Take the entries below and print, exactly, the stretch from the line containing "Htk); try done." through the line containing "rewrite filter_cons, decide_True.", both included.
------------------------
Lemma names_cons h e rows :
  names_distinct h (e :: rows) <->
  names_distinct h rows /\
  (mal_table_row_live e = true -> forall e', e' ∈ rows -> mal_table_row_live e' = true -> row_name h e <> row_name h e').
Proof.
  split.
  - intros Hd. split.
    + intros i j a b Hi Hj Ha Hb En. assert (S i = S j); [|lia]. by eapply (Hd (S i) (S j) a b).
    + intros He e' [j Hj]%list_elem_of_lookup_1 He' En. by eapply (Hd 0%nat (S j)) in En.
  - intros [Hd Hn] [|i] [|j] a b Hi Hj Ha Hb En; cbn in *; simplify_eq; try done.
    + exfalso. eapply Hn; [done|by eapply list_elem_of_lookup_2|done|done].
    + exfalso. eapply Hn; [done|by eapply list_elem_of_lookup_2|done|done].
    + f_equal. by eapply Hd.
Qed.
Lemma row_names_live h rows : names_distinct h rows -> names_distinct h (live_rows rows).
Proof.
  induction rows as [|e rows IH]; [done|]. intros [Hd Hn]%names_cons. rewrite live_rows_cons.
  destruct (mal_table_row_live e) eqn:El; [|by apply IH]. cbn [app]. apply names_cons. split; [by apply IH|].
  intros _ e' [_ He']%live_rows_elem He. by apply Hn.
Qed.

(** * Compaction *)

Section compact.
Variable MASK_SHIFT : Z.
Hypothesis Hshift : 0 <= MASK_SHIFT.
Variable raw : Z -> Z.

Lemma compact_rows_ok rows : forall prefix t w read write,
  read = arr_len prefix -> entry_count t = read + arr_len rows -> entry_count t <= arr_len (tb_entries t) ->
  write = live_count prefix -> take (Z.to_nat write) (tb_entries t) = live_rows prefix ->
  (forall k e, rows !! k = Some e -> entry_at t (read + Z.of_nat k) = e) ->
  freeable (tw_sidecars w) (owned_data (dead_rows rows)) ->
  exists l, compact_rows (length rows) t w read write
    = Ret (set_entries l t, set_tw_sidecars (without (tw_sidecars w) (owned_data (dead_rows rows))) w, live_count (prefix ++ rows)) /\
    arr_len l = arr_len (tb_entries t) /\ take (Z.to_nat (live_count (prefix ++ rows))) l = live_rows (prefix ++ rows).
Proof using Type.
  induction rows as [|e rows IH]; intros prefix t w read write -> Hc Hl -> Htake Hat Hfree; cbn [compact_rows length].
  - exists (tb_entries t). rewrite app_nil_r. cbn. rewrite set_sidecars_same. by destruct t.
  - assert (arr_len (e :: rows) = 1 + arr_len rows) as El by (unfold arr_len; cbn [length]; lia).
    assert (live_count prefix <= arr_len prefix) as Hle.
    { unfold live_count, live_rows, arr_len. pose proof (length_filter (fun e => mal_table_row_live e = true) prefix). lia. }
    pose proof (live_count_nonneg prefix). pose proof (arr_len_nonneg rows).
    assert (entry_at t (arr_len prefix) = e) as -> by (rewrite <- (Hat 0%nat e eq_refl); f_equal; lia).
    assert (arr_len prefix + 1 = arr_len (prefix ++ [e])) as Ep by (rewrite arr_len_app; done).
    assert (forall t', entry_count t' = entry_count t -> arr_len (tb_entries t') = arr_len (tb_entries t) ->
      (forall j, arr_len prefix < j -> entry_at t' j = entry_at t j) ->
      take (Z.to_nat (live_count (prefix ++ [e]))) (tb_entries t') = live_rows (prefix ++ [e]) ->
      forall w', freeable (tw_sidecars w') (owned_data (dead_rows rows)) -> exists l,
      compact_rows (length rows) t' w' (arr_len prefix + 1) (live_count (prefix ++ [e]))
      = Ret (set_entries l t', set_tw_sidecars (without (tw_sidecars w') (owned_data (dead_rows rows))) w', live_count (prefix ++ e :: rows)) /\
      arr_len l = arr_len (tb_entries t) /\ take (Z.to_nat (live_count (prefix ++ e :: rows))) l = live_rows (prefix ++ e :: rows)) as Hgo.
    { intros t' E1 E2 E3 E4 w' Hf'. replace (prefix ++ e :: rows) with ((prefix ++ [e]) ++ rows) by (by rewrite <- app_assoc).
      rewrite <- E2. apply IH; try done; try lia.
      intros k x Hk. rewrite E3 by lia. rewrite <- (Hat (S k) x Hk). f_equal. lia. }
    destruct (mal_table_row_live e) eqn:Elive; cbn [negb].
    + assert (dead_rows (e :: rows) = dead_rows rows) as Edead.
      { unfold dead_rows. by rewrite filter_cons, decide_False by congruence. }
      assert (live_count (prefix ++ [e]) = live_count prefix + 1 /\ live_rows (prefix ++ [e]) = live_rows prefix ++ [e]) as [Ec Er].
      { unfold live_count. rewrite live_rows_snoc, Elive, arr_len_app. done. }
      rewrite Edead in *. rewrite <- Ec.
      destruct (Z.eqb_spec (live_count prefix) (arr_len prefix)) as [Eq|Hne]; cbn [negb].
      * apply (Hgo t); try done. rewrite Ec, Er. replace (Z.to_nat (live_count prefix + 1)) with (S (Z.to_nat (live_count prefix))) by lia.
        rewrite (take_S_r _ _ e); [by rewrite Htake|].
        rewrite Eq. rewrite <- (Hat 0%nat e eq_refl), Z.add_0_r. apply arr_get_lookup. lia.
      * destruct (Hgo (set_entry (live_count prefix) e t)) with (w' := w) as (l & E & Hlen & Htk); try done.
        -- cbn. by rewrite arr_len_set.
        -- intros j Hj. unfold entry_at. cbn. apply arr_get_set_ne; lia.
        -- rewrite Ec, Er. cbn. rewrite take_arr_set by lia. by rewrite Htake.
        -- exists l. split; [|done]. rewrite E. done.
    + assert (dead_rows (e :: rows) = e :: dead_rows rows) as Edead.
      { unfold dead_rows. by rewrite filter_cons, decide_True. }
      assert (live_count (prefix ++ [e]) = live_count prefix /\ live_rows (prefix ++ [e]) = live_rows prefix) as [Ec Er].
      { unfold live_count. by rewrite live_rows_snoc, Elive, app_nil_r. }
      rewrite Edead, owned_data_cons in *. rewrite <- Ec.
      destruct (mal_table_row_owned e); cbn [app] in *.
      * destruct (freeable_cons _ _ _ Hfree) as (Hnz & Hs & Hf'). rewrite (freeable_free _ _ w eq_refl Hnz Hs). cbn [mbind outcome_bind].
        rewrite <- without_cons. refine (Hgo t eq_refl eq_refl (fun _ _ => eq_refl) _ (set_tw_sidecars _ w) Hf'). by rewrite Ec, Er.
      * cbn [mbind outcome_bind]. apply (Hgo t); try done. by rewrite Ec, Er.
Qed.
------------------------
[TASK ANSWER]:
      * destruct (Hgo (set_entry (live_count prefix) e t)) with (w' := w) as (l & E & Hlen & Htk); try done.
        -- cbn. by rewrite arr_len_set.
        -- intros j Hj. unfold entry_at. cbn. apply arr_get_set_ne; lia.
        -- rewrite Ec, Er. cbn. rewrite take_arr_set by lia. by rewrite Htake.
        -- exists l. split; [|done]. rewrite E. done.
    + assert (dead_rows (e :: rows) = e :: dead_rows rows) as Edead.
      { unfold dead_rows. by rewrite filter_cons, decide_True. }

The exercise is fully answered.